Y repasemos ahora los verbos. Predominan en el texto las formas imperfectivas con valor durativo, dado el carácter fundamentalmente descriptivo del texto -una acumulación de sensaciones y de emociones-; y, en este sentido, son especialmente relevantes los versos 18-20 )«[…] a ver si estaba/ Él allí. / ¡Estaba!»), porque en ellos la forma «estaba» adquiere un carácter intransitivo probablemente con una doble significación: la de encontrarse en un determinado lugar -concretamente en «el establo»-, y la de «existir» como algo real y verdadero. Las formas perfectivas son pocas en el texto y se concentran en el verso 6 («Me desvelé, salí. Vi […]»); y también figura el pretérito perfecto simple en el verso 18: «Abrí el establo [par]a ver…». Y en ambos casos, la narración se hace en primera persona, al ser el propio poeta el que realiza las acciones verbales.

Y aun cuando los adjetivos y las construcciones con valor adjetival sean pocos, el poeta se ha valido de ellos para crear, en ocasiones, sugestivas sinestesias; así sucede en el «llamar caliente» del verso 3 (en el que a la sensación auditiva del infinitivo sustantivado «llamar» le sigue la sensación táctil «caliente»); o con el “vaho tibio y blando del verso 11 (en el que en la estructura bimembre de la adjetivación aplicada a «vaho» [vapor que despiden los cuerpos en determinadas condiciones de temperatura y humedad] se combinan dos sensaciones táctiles de diferentes matices: la calidez y la suavidad); o con las combinaciones sintagmáticas del verso 14: «ocaso de oro y seda» (en el que las sensaciones cromática y táctil alcanzan insospechados valores connotativos).
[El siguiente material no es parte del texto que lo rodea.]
Lemma prunes_elsewhere kinds w w' group kind namespace name :
  prunes (exclusionKeys kinds) w w' → (∀ p, (kind, p) ∉ excludable) →
  stored w' (keyOf group kind namespace name) = stored w (keyOf group kind namespace name).
Proof.
  intros H Hk. destruct (H (keyOf group kind namespace name)) as [E|(Hin & _)]; [done|].
  apply elem_of_exclusionKeys in Hin as (kind' & group' & suffix & Hx & _ & E). apply keyOf_inj in E as (_ & -> & _).
  by destruct (Hk _ Hx).
Qed.

Lemma prunes_installed kinds w w' : prunes (exclusionKeys kinds) w w' → monitoringInstalled w → monitoringInstalled w'.
Proof.
  unfold monitoringInstalled, crdKey. intros H. by rewrite !(prunes_elsewhere _ _ _ _ _ _ _ H) by (apply excludable_not; set_solver).
Qed.

Definition monitoringKinds : list string := ["PrometheusRule"; "ServiceMonitor"].

(** What a part of the deletions achieves, when it deals with the kinds [ks]. *)
Definition excludes (kinds ks : list string) (m : M W unit) : Prop :=
  ∀ w, prunes (exclusionKeys kinds) w (m w).1 ∧
       ((m w).2 = Ok tt → ∀ kind group suffix, (kind, (group, suffix)) ∈ excludable → kind ∈ ks → kind ∈ kinds →
        (kind ∈ monitoringKinds → monitoringInstalled w) → relinquished (m w).1 (childKey instance kind group suffix)).

Lemma excludes_seq kinds ks ks' (m m' : M W unit) :
  excludes kinds ks m → excludes kinds ks' m' → excludes kinds (ks ++ ks') (_ ← m; m').
Proof.
  intros Hm Hm' w. rewrite bindM_run. destruct (Hm w) as [Hp Hr]. destruct (m w) as [w1 [[]|e]]; cbn [fst snd] in *; [|done].
  destruct (Hm' w1) as [Hp' Hr']. split; [by etransitivity|].
  intros Hok kind group suffix Hx [Hk|Hk]%elem_of_app Hin Hmon.
  - by apply (prunes_relinquished _ _ _ _ Hp'), Hr.
  - apply Hr'; try done. intros Hm0. by apply (prunes_installed _ _ _ Hp), Hmon.
Qed.

Lemma excludes_child kinds gone kind group suffix :
  (∀ e, gone e = true → IsNotFound e = false → ∀ w k, Get w k = inl e → stored w k = None) →
  (kind, (group, suffix)) ∈ excludable →
  excludes kinds [kind] (whenExcluded kinds kind (deleteChildIfExists gone kind group suffix instance)).
Proof.
  intros Hgone Hx w. unfold whenExcluded. case_bool_decide as Hk; [|split; [done|]; intros _ k g s _ ->%list_elem_of_singleton; done].
  pose proof (deleteChild_spec gone kind group suffix w Hgone) as H. cbn in H.
  destruct (deleteChildIfExists gone kind group suffix instance w) as [w' r]. destruct H as [Hp Hr]. cbn [fst snd]. split.
  - apply (prunes_mono [childKey instance kind group suffix]); [|done].
    intros k ->%list_elem_of_singleton. apply elem_of_exclusionKeys. by exists kind, group, suffix.
  - intros Hok k g s Hx' ->%list_elem_of_singleton _ _. pose proof (excludable_fun _ _ _ Hx Hx') as [= <- <-]. by apply Hr.
Qed.

Lemma notFound_gone e : IsNotFound e = true → IsNotFound e = false → ∀ w k, Get w k = inl e → stored w k = None.
Proof. congruence. Qed.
Quedan aún por reseñar las construcciones paralelísticas de los versos 1, 2 y 4: «El cordero balaba»/«El asno se alegraba»/«el perro ladraba»), que aportan un equilibrado arranque al poema Y un par de comparaciones de gran eficacia expresiva: una en los versos 7-10 («[…] el suelo / florecido / [era] como un cielo / invertido»; una imagen de fuerte esteticismo que le sirve al poeta para convertir la tierra en cielo, valiéndose de «las estrellas» (verso 5), de esas «huellas / celestes» (versos 5-7); y la otra en los versos 16-17: «Mi pecho palpitaba / como si el corazón tuviese vino…». Si le damos a «palpitar», referido al corazón, el significado de «agitarse violentamente manifestando con vehemencia alguna pasión», la comparación con el «vino» añade la idea de un trastorno de los sentidos; y de esta forma se prepara el final del poema, en el que el poeta siente la presencia de Dios, identificado con el Niño de Belén, complementando todo su ser. Y de esta forma se logra un clima de espiritualidad que raya en el misticismo. Leído el poema, lo que queda claro es que Juan Ramón Jimémez se ha impuesto la autoexigencia de componer una poesía cada vez mas desnuda, tanto de anécdota como de artificio retórico.